Organization: The Southern African Institute of Mining and Metallurgy
Pages: 10
Publication Date: Jan 1, 1997
In this study, the general case of semi-batch precipitation of nickel hydroxide, Ni(OH)2, is modelled. In practical terms, this precipitation may occur at high ionic strengths, and therefore the model for solution chemistry requires a thermodynamic model that is applicable for these non-ideal systems. The activity coefficient model used is the ELEC-NRTL. The simulation of the solution chemistry is performed using AspenPlusTM, which is a steady-state process simulation program. This allows for rigorous evaluation of the solution speciation, and hence the degree of supersaturation which dictates the precipitation kinetics. The solution chemistry provides the basis for predicting the formation of solids. The model consists of a solution chemistry part and a solids formation part. The inputs to the model include the initial concentrations of the streams entering the reactor, kinetic parameters for the precipitation processes, and a particle size distribution obtained from experiments.
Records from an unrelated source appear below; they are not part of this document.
(** * Browser tool (src/tools/browser/browser.ts): ref table, snapshot
      grammar, ref resolver, session manager and action dispatcher.

    JavaScript strings are sequences of UTF-16 code units; they are modelled
    as lists of code-unit numbers.  The numbers of the input ([maxChars],
    [timeMs]) are modelled as [Z]: values that are not integers (fractions,
    NaN) are outside the model.  The number that [parseInt] returns for the
    digits of an nth marker is a double: the integer written, rounded to the
    nearest double, or Infinity. *)

From Stdlib Require Import String Ascii.
From Stdlib Require Import List NArith ZArith Bool Lia.
Import ListNotations.

Set Implicit Arguments.

(** ** JavaScript strings *)

Definition jsstring := list N.

Definition js (s : string) : jsstring :=
  map N_of_ascii (list_ascii_of_string s).

Definition jsstring_eqb (a b : jsstring) : bool :=
  if list_eq_dec N.eq_dec a b then true else false.

Definition LF : N := 10.      (* '\n' *)
Definition DQUOTE : N := 34.  (* the double quote character *)

(** [s.split(sep)] for a one-code-unit separator: always at least one piece. *)
Fixpoint split (sep : N) (s : jsstring) : list jsstring :=
  match s with
  | [] => [[]]
  | c :: s' =>
      if N.eqb c sep then [] :: split sep s'
      else match split sep s' with
           | l :: ls => (c :: l) :: ls
           | [] => [[c]]
           end
  end.

(** [s.slice(0, e)] for an integer [e]: a negative end counts from the end of
    the string, and the end is clamped to [0, s.length]. *)
Definition slice0 (s : jsstring) (e : Z) : jsstring :=
  let len := Z.of_nat (length s) in
  let final := if (e <? 0)%Z then Z.max (len + e) 0 else Z.min e len in
  firstn (Z.to_nat final) s.

(** ** Regular expressions

    The subset of JavaScript regular expressions the file uses: an optional
    leading [^], then a sequence of single-character atoms, each taken once
    or under a greedy [*] / [+], with the parentheses of capture group 1.
    Matching is the backtracking search of the language: greedy quantifiers
    try the longest run first and give characters back one at a time. *)

Definition is_digit (c : N) : bool := ((48 <=? c) && (c <=? 57))%N.

Definition is_word (c : N) : bool :=
  (((65 <=? c) && (c <=? 90)) || ((97 <=? c) && (c <=? 122))
   || is_digit c || (c =? 95))%N.

(** [\s]: WhiteSpace and LineTerminator code units. *)
Definition is_space (c : N) : bool :=
  (((9 <=? c) && (c <=? 13)) || (c =? 32) || (c =? 160) || (c =? 5760)
   || ((8192 <=? c) && (c <=? 8202)) || (c =? 8232) || (c =? 8233)
   || (c =? 8239) || (c =? 8287) || (c =? 12288) || (c =? 65279))%N.

Inductive atom :=
| Chr (c : N)        (* a literal character *)
| NotChr (c : N)     (* [^c] *)
| Digit              (* \d *)
| Word               (* \w *)
| Space.             (* \s *)

Definition atom_ok (a : atom) (c : N) : bool :=
  match a with
  | Chr d => N.eqb c d
  | NotChr d => negb (N.eqb c d)
  | Digit => is_digit c
  | Word => is_word c
  | Space => is_space c
  end.

Inductive quant := Once | Star | Plus.

Inductive node :=
| Item (a : atom) (q : quant)
| GroupOpen
| GroupClose.

Record regex := { anchored : bool; body : list node }.

(** Greedy run of characters satisfying [ok], continuing with [k]. *)
Fixpoint star (R : Type) (ok : N -> bool) (k : jsstring -> option R)
         (s : jsstring) : option R :=
  match s with
  | c :: s' =>
      if ok c then
        match star ok k s' with
        | Some m => Some m
        | None => k s
        end
      else k s
  | [] => k []
  end.

(** [exec r op cap s]: match the nodes [r] at the start of [s]; [op] is the
    input where group 1 opened and [cap] its text once closed.  The result is
    the text of group 1. *)
Fixpoint exec (r : list node) (op : jsstring) (cap : jsstring)
         (s : jsstring) : option jsstring :=
  match r with
  | [] => Some cap
  | GroupOpen :: r' => exec r' s cap s
  | GroupClose :: r' => exec r' op (firstn (length op - length s) op) s
  | Item a Once :: r' =>
      match s with
      | c :: s' => if atom_ok a c then exec r' op cap s' else None
      | [] => None
      end
  | Item a Star :: r' => star (atom_ok a) (exec r' op cap) s
  | Item a Plus :: r' =>
      match s with
      | c :: s' =>
          if atom_ok a c then star (atom_ok a) (exec r' op cap) s' else None
      | [] => None
      end
  end.

(** Leftmost match: try every start position in turn. *)
Fixpoint search (r : list node) (s : jsstring) : option jsstring :=
  match exec r [] [] s with
  | Some g => Some g
  | None =>
      match s with
      | _ :: s' => search r s'
      | [] => None
      end
  end.

(** [s.match(re)] for a regex without the [g] flag, reduced to what the
    callers read: [None] when there is no match, else capture group 1. *)
Definition re_match (re : regex) (s : jsstring) : option jsstring :=
  if anchored re then exec (body re) [] [] s else search (body re) s.

Definition lits (s : string) : list node :=
  map (fun c => Item (Chr c) Once) (js s).

(** /\[ref=(e\d+)\]/ *)
Definition ref_re : regex :=
  {| anchored := false;
     body := lits "[ref=" ++ [GroupOpen; Item (Chr 101) Once; Item Digit Plus;
                              GroupClose; Item (Chr 93) Once] |}.

(** /^\s*-\s*(\w+)/ *)
Definition role_re : regex :=
  {| anchored := true;
     body := [Item Space Star; Item (Chr 45) Once; Item Space Star;
              GroupOpen; Item Word Plus; GroupClose] |}.

(** /Q([^Q]+)Q/ where Q is the double quote character *)
Definition name_re : regex :=
  {| anchored := false;
     body := [Item (Chr DQUOTE) Once; GroupOpen; Item (NotChr DQUOTE) Plus;
              GroupClose; Item (Chr DQUOTE) Once] |}.

(** /\[nth=(\d+)\]/ *)
Definition nth_re : regex :=
  {| anchored := false;
     body := lits "[nth=" ++ [GroupOpen; Item Digit Plus; GroupClose;
                              Item (Chr 93) Once] |}.

(** A Number that is a non-negative integer or +Infinity. *)
Inductive jsnumber :=
| Finite (n : N)
| PlusInfinity.

(** The Number value of a non-negative integer: the nearest double, ties to
    the even significand; integers below 2^53 are doubles, the spacing of
    doubles in [2^b, 2^(b+1)) is 2^(b-52), and what rounds to 2^1024 or more
    is +Infinity. *)
Definition to_double (n : N) : jsnumber :=
  if (n <? 2 ^ 53)%N then Finite n
  else
    let shift := (N.log2 n - 52)%N in
    let significand := N.shiftr n shift in
    let rest := (n - N.shiftl significand shift)%N in
    let half := N.shiftl 1 (shift - 1) in
    let rounded :=
      if ((half <? rest) || ((rest =? half) && N.odd significand))%N
      then (significand + 1)%N else significand in
    let v := N.shiftl rounded shift in
    if (v <? 2 ^ 1024)%N then Finite v else PlusInfinity.

(** [parseInt(s, 10)] on a string of decimal digits: the integer the digits
    write, as a Number.  Every digit counts, as in the engines (the language
    standard lets an implementation read the digits after the 20th as 0). *)
Definition parseInt10 (s : jsstring) : jsnumber :=
  to_double (fold_left (fun acc c => (acc * 10 + (c - 48))%N) s 0%N).

(** [n > 0] *)
Definition is_positive (n : jsnumber) : bool :=
  match n with
  | Finite k => (0 <? k)%N
  | PlusInfinity => true
  end.

(** ** The ref table *)

Record RefData :=
  { role : jsstring; name : option jsstring; nth : option jsnumber }.

(** A JavaScript [Map] keeps its entries in insertion order; [set] on a key
    already present replaces the value in place. *)
Definition RefMap := list (jsstring * RefData).

Fixpoint map_set (m : RefMap) (k : jsstring) (v : RefData) : RefMap :=
  match m with
  | [] => [(k, v)]
  | (k', v') :: m' =>
      if jsstring_eqb k' k then (k, v) :: m' else (k', v') :: map_set m' k v
  end.

Fixpoint map_get (m : RefMap) (k : jsstring) : option RefData :=
  match m with
  | [] => None
  | (k', v') :: m' => if jsstring_eqb k' k then Some v' else map_get m' k
  end.

Definition map_size (m : RefMap) : nat := length m.
Definition map_keys (m : RefMap) : list jsstring := map fst m.

(** Body of the [for (const line of lines)] loop of parseRefsFromSnapshot. *)
Definition parse_line (refs : RefMap) (line : jsstring) : RefMap :=
  match re_match ref_re line with
  | None => refs
  | Some ref =>
      let role :=
        match re_match role_re line with
        | Some r => r
        | None => js "generic"
        end in
      let name := re_match name_re line in
      let nth :=
        match re_match nth_re line with
        | Some d => Some (parseInt10 d)
        | None => None
        end in
      map_set refs ref {| role := role; name := name; nth := nth |}
  end.

Definition parseRefsFromSnapshot (snapshot : jsstring) : RefMap :=
  fold_left parse_line (split LF snapshot) [].

Definition q (s : jsstring) : jsstring := DQUOTE :: s ++ [DQUOTE].

(** ** Driver objects and locators *)

Definition Browser := nat.
Record Context := { ctx_id : nat; ctx_browser : Browser }.
Record Page := { page_id : nat; context : Context }.

Definition Context_eqb (a b : Context) : bool :=
  Nat.eqb (ctx_id a) (ctx_id b) && Nat.eqb (ctx_browser a) (ctx_browser b).
Definition Page_eqb (a b : Page) : bool :=
  Nat.eqb (page_id a) (page_id b) && Context_eqb (context a) (context b).

(** The options object handed to [getByRole]: [{}] or [{ name, exact }]. *)
Record role_options :=
  { opt_name : option jsstring; opt_exact : option bool }.

Inductive locator :=
| Locator (p : Page) (selector : jsstring)               (* p.locator(sel) *)
| GetByRole (p : Page) (role : jsstring) (o : role_options)
| Nth (l : locator) (n : jsnumber).                       (* l.nth(n) *)

(** A string is truthy when it is not empty. *)
Definition truthy (s : jsstring) : bool :=
  match s with [] => false | _ => true end.

Definition present (o : option jsstring) : bool :=
  match o with Some s => truthy s | None => false end.

(** [resolveRefToLocator(p, ref)], reading the module variable [currentRefs]
    passed here as [refs]. *)
Definition resolveRefToLocator (refs : RefMap) (p : Page) (ref : jsstring)
  : locator :=
  match map_get refs ref with
  | None => Locator p (js "aria-ref=" ++ ref)
  | Some refData =>
      let options :=
        match name refData with
        | Some n =>
            if truthy n then {| opt_name := Some n; opt_exact := Some true |}
            else {| opt_name := None; opt_exact := None |}
        | None => {| opt_name := None; opt_exact := None |}
        end in
      let locator := GetByRole p (role refData) options in
      match nth refData with
      | Some n => if is_positive n then Nth locator n else locator
      | None => locator
      end
  end.

(** ** Truncation of the snapshot text (the tail of takeSnapshot) *)

Definition TRUNCATION_MARKER : jsstring :=
  [LF; LF]
  ++ js "[...TRUNCATED - page too large, use read action for full text]".

Definition truncate (snapshot : jsstring) (maxChars : option Z)
  : jsstring * bool :=
  let limit := match maxChars with Some m => m | None => 50000%Z end in
  if (Z.of_nat (length snapshot) >? limit)%Z
  then (slice0 snapshot limit ++ TRUNCATION_MARKER, true)
  else (snapshot, false).

(** ** Module state, driver world and the effect monad *)

(** The calls made to the driver.  Every call, [p.url()] included, is
    allowed to throw: the statements about all answers of the driver then
    cover more failures than the driver has.  [page.context()] only reads
    the page object and is the projection [context]. *)
Inductive call :=
| Launch
| NewContext (b : Browser)
| NewPage (c : Context)
| BrowserClose (b : Browser)
| Goto (p : Page) (url : jsstring)
| PageUrl (p : Page)
| PageTitle (p : Page)
| WaitForLoadState (p : Page) (timeout : Z)
| SnapshotForAI (p : Page)
| AriaSnapshot (p : Page)
| Click (l : locator)
| Fill (l : locator) (text : jsstring)
| Hover (l : locator)
| KeyboardPress (p : Page) (key : jsstring)
| MouseWheel (p : Page) (dx dy : Z)
| WaitForTimeout (p : Page) (ms : Z)
| Evaluate (p : Page).

(** What the driver answers to a call: it throws, or it returns a value
    ([None] for undefined).  [Throws message] carries the text that the
    [catch] of browserTool.func reads from the thrown value
    ([err.message], or [String(err)] for a value that is not an Error). *)
Inductive response :=
| Throws (message : jsstring)
| Returns (v : option jsstring).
The solids formation part of the model employs the method of moments for the evaluation of the population balance. The population balance accounts for total particle number, and the formation and increase in size of particles across the entire particle size range. This balance requires kinetic parameters for the processes of nucleation, growth and agglomeration. Using optimization routines inherent in AspenPlusTM, parameters for the rate of nucleation, growth and agglomeration may be extracted from experimental particle size distributions. These are then used in the model to extrapolate to other conditions. Once an understanding of the kinetics of the precipitation processes is gained, the model provides a predictive tool for optimization of these kinetics, in order to increase the overall particle size and therefore improve solid-liquid separation. The work is deemed to be significant as it sheds some light on solids formation processes involved in precipitation?including nucleation, growth and aggregation?and develops a predictive modelling tool applicable to solutions of high ionic strength. We argue that this dewatering of suspensions is affected significantly by particle size distribution and surface properties of the solids formed by precipitation. This modelling tool should facilitate the design of solids formation processes where downstream dewatering is enhanced.